- WHAT IS BEING ASKED
Starting at the top of the data and ending with the line that holds "pose proof (civil_days_month_range (y", transcribe each line exactly; include both ends.

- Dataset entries
◇ ◇ ◇ ◇ ◇ ◇ ◇
Lemma iso_start_range y : -32767 ≤ y ≤ 32768 → -12687426 ≤ iso_start y ≤ 11248738.
Proof.
  intros Hy. pose proof (iso_start_bounds y).
  destruct (Z.eq_dec y (-32767)) as [->|]; [by vm_compute|].
  destruct (Z.eq_dec y 32768) as [->|]; [by vm_compute|].
  pose proof (civil_days_month_range y 1 1 ltac:(lia) ltac:(lia)).
  pose proof (civil_days_year_length (y - 1)) as Hp. replace (y - 1 + 1) with y in Hp by lia.
  pose proof (civil_days_month_range (y - 1) 1 1 ltac:(lia) ltac:(lia)).
  pose proof (civil_days_year_length y).
  pose proof (civil_days_month_range y 12 31 ltac:(lia) ltac:(lia)).
  pose proof (civil_days_new_year y).
  unfold month_length in *. cbn in *. lia.
Qed.

(** The last Thursday of a December is four days before the ISO year starts. *)
Lemma december_thursday y m :
  wf y = true → m = dec →
  ymwdl_sys_days (ym_div_wdl (year_div_month y m) (weekday_at_last thu last))
  = Ret (iso_start (year_y y + 1) - 4).
Proof.
  intros Hy ->.
  destruct (ymwdl_to_days_wf y dec thu Hy) as (d & E & Hd & Hw); [done | change (weekday_wd thu) with 4; lia |].
  etransitivity; [exact E|]. f_equal.
  change (month_m dec) with 12 in *. change (month_length (year_y y) 12) with 31 in Hd.
  change (weekday_wd thu) with 4 in Hw.
  pose proof (civil_days_new_year (year_y y)) as Hn.
  replace d with (31 + (d - 31)) in * by lia. rewrite civil_days_add in *.
  cut (civil_days (year_y y) 12 31 + (d - 31) + 4 = iso_start (year_y y + 1)); [lia|].
  apply iso_start_unique; [lia | div_lia].
Qed.

(** ** The conversions *)

Lemma yl_weeknum_spec y :
  -32767 ≤ y ≤ 32767 → yl_weeknum (MkYearLastweek (MkIsoYear y)) = Ret (MkWeeknum (iso_weeks y)).
Proof.
  intros Hy. unfold yl_weeknum. cbn [yl_y]. unfold iso_year_int. cbn [iso_y].
  rewrite year_ctor_small by lia. unfold year_minus_years, year_int. cbn [year_y].
  rewrite int_sub_ok, outcome_bind_ret by lia. rewrite year_ctor_small by lia. rewrite outcome_bind_ret.
  change (year_div_int (MkYear (y - 1)) 12) with (year_div_month (MkYear (y - 1)) dec).
  change (year_div_int (MkYear y) 12) with (year_div_month (MkYear y) dec).
  rewrite (december_thursday (MkYear (y - 1))), outcome_bind_ret
    by (done || apply year_wf_spec; cbn; lia).
  rewrite december_thursday, outcome_bind_ret by (done || apply year_wf_spec; cbn; lia).
  cbn [year_y]. replace (y - 1 + 1) with y by lia.
  pose proof (iso_weeks_spec y) as [E Hw].
  pose proof (iso_start_range y). pose proof (iso_start_range (y + 1)).
  rewrite int_sub_ok, outcome_bind_ret by lia. unfold trunc_weeks, c_div.
  replace (iso_start (y + 1) - 4 - (iso_start y - 4)) with (iso_weeks y * 7) by lia.
  rewrite Z.quot_mul by lia. unfold weeknum_ctor. by rewrite u32_small, u8_small by lia.
Qed.

Lemma iso_year_ok_short y : -32768 ≤ y ≤ 32767 → iso_year_ok (MkIsoYear y) = true.
Proof.
  intros. unfold iso_year_ok, iso_year_le, iso_year_lt.
  change (iso_year_int iso_year_min) with (-32768). change (iso_year_int iso_year_max) with 32767.
  cbn. zb_cases; lia || done.
Qed.

Lemma weeknum_le_leb x y : weeknum_le x y = (wn_ x <=? wn_ y).
Proof. unfold weeknum_le, weeknum_lt, weeknum_unsigned. by rewrite <- Z.leb_antisym. Qed.

Lemma ywnwd_ok_spec y wn wd :
  -32767 ≤ y ≤ 32767 →
  ywnwd_ok (MkYearWeeknumWeekday (MkIsoYear y) (MkWeeknum wn) (MkIsoWeekday wd))
  = Ret ((1 <=? wd) && (wd <=? 7) && (1 <=? wn) && (wn <=? iso_weeks y)).
Proof.
  intros Hy. unfold ywnwd_ok. cbn [ywnwd_y ywnwd_wn ywnwd_wd].
  rewrite iso_year_ok_short by lia. rewrite !weeknum_le_leb. unfold iso_weekday_ok.
  change (wn_ (weeknum_ctor 1)) with 1. cbn [iso_wd wn_ andb].
  destruct ((1 <=? wd) && (wd <=? 7) && (1 <=? wn)); [|done].
  unfold year_lastweek_ctor. rewrite yl_weeknum_spec, outcome_bind_ret by done.
  by rewrite weeknum_le_leb.
Qed.

Lemma ywnwd_sys_days_spec y wn wd :
  -32767 ≤ y ≤ 32767 → 1 ≤ wn < 256 → 1 ≤ wd ≤ 7 →
  ywnwd_sys_days (MkYearWeeknumWeekday (MkIsoYear y) (MkWeeknum wn) (MkIsoWeekday wd))
  = Ret (iso_start y + 7 * (wn - 1) + (wd - 1)).
Proof.
  intros Hy Hwn Hwd. pose proof (iso_start_range y).
  unfold ywnwd_sys_days, iso_year_int, weeknum_unsigned. cbn [ywnwd_y ywnwd_wn ywnwd_wd iso_y wn_].
  rewrite int_sub_ok, outcome_bind_ret by lia. rewrite year_ctor_small by lia.
  rewrite december_thursday, outcome_bind_ret by (done || apply year_wf_spec; cbn; lia).
  cbn [year_y]. replace (y - 1 + 1) with y by lia.
  change (weekday_minus_weekday mon thu) with 4. rewrite int_add_ok, outcome_bind_ret by lia.
  uint_step. rewrite i32_small by lia. unfold weeks_to_days. rewrite i32_small by lia.
  rewrite int_add_ok, outcome_bind_ret by lia.
  rewrite iso_weekday_minus_mod by (done || apply iso_weekday_ok_spec; cbn; lia).
  change (iso_wd iso_mon) with 1. cbn [iso_wd]. rewrite Z.mod_small by lia.
  rewrite int_add_ok by lia. f_equal. lia.
Qed.

Lemma iso_year_start_spec y :
  -32767 ≤ y ≤ 32768 → iso_year_start (year_ctor y) = Ret (iso_start y).
Proof.
  intros Hy. pose proof (iso_start_range y).
  unfold iso_year_start, year_minus_years, year_int.
  pose proof (proj1 (year_wf_spec _) (year_ctor_wf y)).
  rewrite int_sub_ok, outcome_bind_ret by lia.
  assert (year_ctor (year_y (year_ctor y) - 1) = MkYear (y - 1)) as ->.
  { unfold year_ctor. cbn [year_y]. f_equal. unfold swrap. change (2 ^ 16) with 65536.
    change (2 ^ (16 - 1)) with 32768. div_lia. }
  rewrite outcome_bind_ret.
  rewrite december_thursday, outcome_bind_ret by (done || apply year_wf_spec; cbn; lia).
  cbn [year_y]. change (iso_weekday_minus_weekday iso_mon iso_thu) with 4.
  replace (y - 1 + 1) with y by lia. rewrite int_add_ok by lia. f_equal. lia.
Qed.

Lemma civil_days_within_year y m d :
  civil_valid y m d → civil_days y 1 1 ≤ civil_days y m d < civil_days (y + 1) 1 1.
Proof.
  intros Hv.
  assert (∀ z, civil_valid z 1 1) as H1 by (intros; unfold civil_valid, month_length; simpl; lia).
  pose proof (civil_days_lt _ _ _ _ _ _ Hv (H1 (y + 1))).
  pose proof (civil_days_lt _ _ _ _ _ _ Hv (H1 y)). destruct Hv as [Hm Hd]. lia.
Qed.

(** [from_days] finds the ISO year that contains the day.  The civil year of three days later is
    that year or the one after; past 32767-12-28 it does not fit a [short], and the two conversions
    that follow bring it back. *)
Lemma ywnwd_from_days_ok z :
  -12687426 ≤ z ≤ last_day →
  ∃ y, -32767 ≤ y ≤ 32767 ∧ iso_start y ≤ z < iso_start (y + 1) ∧
    ywnwd_from_days z
    = Ret (MkYearWeeknumWeekday (MkIsoYear y) (MkWeeknum ((z - iso_start y) / 7 + 1))
             (MkIsoWeekday ((z - iso_start y) mod 7 + 1))).
Proof.
  intros Hz. unfold ywnwd_from_days, iso_weekday_of_sys_days.
  rewrite iso_weekday_from_days_mod, !outcome_bind_ret by lia.
  rewrite int_add_ok, outcome_bind_ret by lia.
  unfold ymd_of_sys_days. rewrite ymd_from_days_civil by lia.
  pose proof (civil_of_days_spec (z + 3)) as Hc.
  destruct (civil_of_days (z + 3)) as [[Y m] d]. destruct Hc as [Hv Hc].
  rewrite outcome_bind_ret. cbn [ymd_year ymd_y].
  pose proof (civil_days_within_year _ _ _ Hv) as Hin. rewrite Hc in Hin.
  assert (-32767 ≤ Y ≤ 32768) as HY.
  { assert (civil_valid (-32767) 1 1) as Hf by (unfold civil_valid; vm_compute; intuition discriminate).
    assert (civil_valid 32768 12 31) as Hl by (unfold civil_valid; vm_compute; intuition discriminate).
    pose proof (civil_days_lt _ _ _ _ _ _ Hv Hf) as A. pose proof (civil_days_lt _ _ _ _ _ _ Hl Hv) as B.
    rewrite Hc in A, B. change (civil_days (-32767) 1 1) with first_day in A.
    change (civil_days 32768 12 31) with 11249103 in B. destruct Hv. lia. }
  rewrite iso_year_start_spec, outcome_bind_ret by done.
  pose proof (iso_start_bounds Y) as HsY. pose proof (iso_start_bounds (Y + 1)) as HsY1.
  pose proof (iso_start_bounds (Y - 1)) as HsY0.
  pose proof (civil_days_year_length (Y - 1)) as Hp. replace (Y - 1 + 1) with Y in Hp by lia.
  assert (∃ y, -32767 ≤ y ≤ 32767 ∧ iso_start y ≤ z < iso_start (y + 1) ∧
    (if z <? iso_start Y then
       start' ← iso_year_start (year_pre_dec (year_ctor Y)); Ret (year_pre_dec (year_ctor Y), start')
     else Ret (year_ctor Y, iso_start Y)) = Ret (MkYear y, iso_start y)) as (y & Hy & Hb & ->).
  { destruct (Z.ltb_spec z (iso_start Y)).
    - exists (Y - 1).
      assert (iso_start (-32767) = -12687426) as Elo by reflexivity.
      assert (Y ≠ -32767) by (intros ->; lia).
      assert (year_pre_dec (year_ctor Y) = year_ctor (Y - 1)) as ->.
      { unfold year_pre_dec, year_ctor. cbn [year_y]. f_equal. unfold swrap.
        change (2 ^ 16) with 65536. change (2 ^ (16 - 1)) with 32768. div_lia. }
      rewrite iso_year_start_spec, outcome_bind_ret by lia. rewrite year_ctor_small by lia.
      split; [lia|]. split; [|done]. replace (Y - 1 + 1) with Y by lia. lia.
    - exists Y. assert (iso_start 32768 = 11248738) as Ehi by reflexivity.
      assert (Y ≠ 32768) by (intros ->; lia).
      rewrite year_ctor_small by lia. split; [lia|]. split; [lia | done]. }
  rewrite outcome_bind_ret. pose proof (iso_start_range y ltac:(lia)).
  pose proof (iso_weeks_spec y) as [Ew Hw]. pose proof (iso_start_monday y) as Hmon.
  exists y. split; [done|]. split; [done|].
  rewrite int_sub_ok, outcome_bind_ret by lia. unfold trunc_weeks.
  rewrite c_div_nonneg by lia. assert (0 ≤ (z - iso_start y) / 7 < 53) by div_lia.
  rewrite int_add_ok, outcome_bind_ret by lia.
  unfold year_weeknum_weekday_ctor, weeknum_ctor, iso_year_ctor, year_int. cbn [year_y].
  rewrite i16_small, u32_small, u8_small by lia. do 3 f_equal. div_lia.
Qed.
◇ ◇ ◇ ◇ ◇ ◇ ◇
- SOLUTION TO THIS EXERCISE
Lemma iso_start_range y : -32767 ≤ y ≤ 32768 → -12687426 ≤ iso_start y ≤ 11248738.
Proof.
  intros Hy. pose proof (iso_start_bounds y).
  destruct (Z.eq_dec y (-32767)) as [->|]; [by vm_compute|].
  destruct (Z.eq_dec y 32768) as [->|]; [by vm_compute|].
  pose proof (civil_days_month_range y 1 1 ltac:(lia) ltac:(lia)).
  pose proof (civil_days_year_length (y - 1)) as Hp. replace (y - 1 + 1) with y in Hp by lia.
  pose proof (civil_days_month_range (y - 1) 1 1 ltac:(lia) ltac:(lia)).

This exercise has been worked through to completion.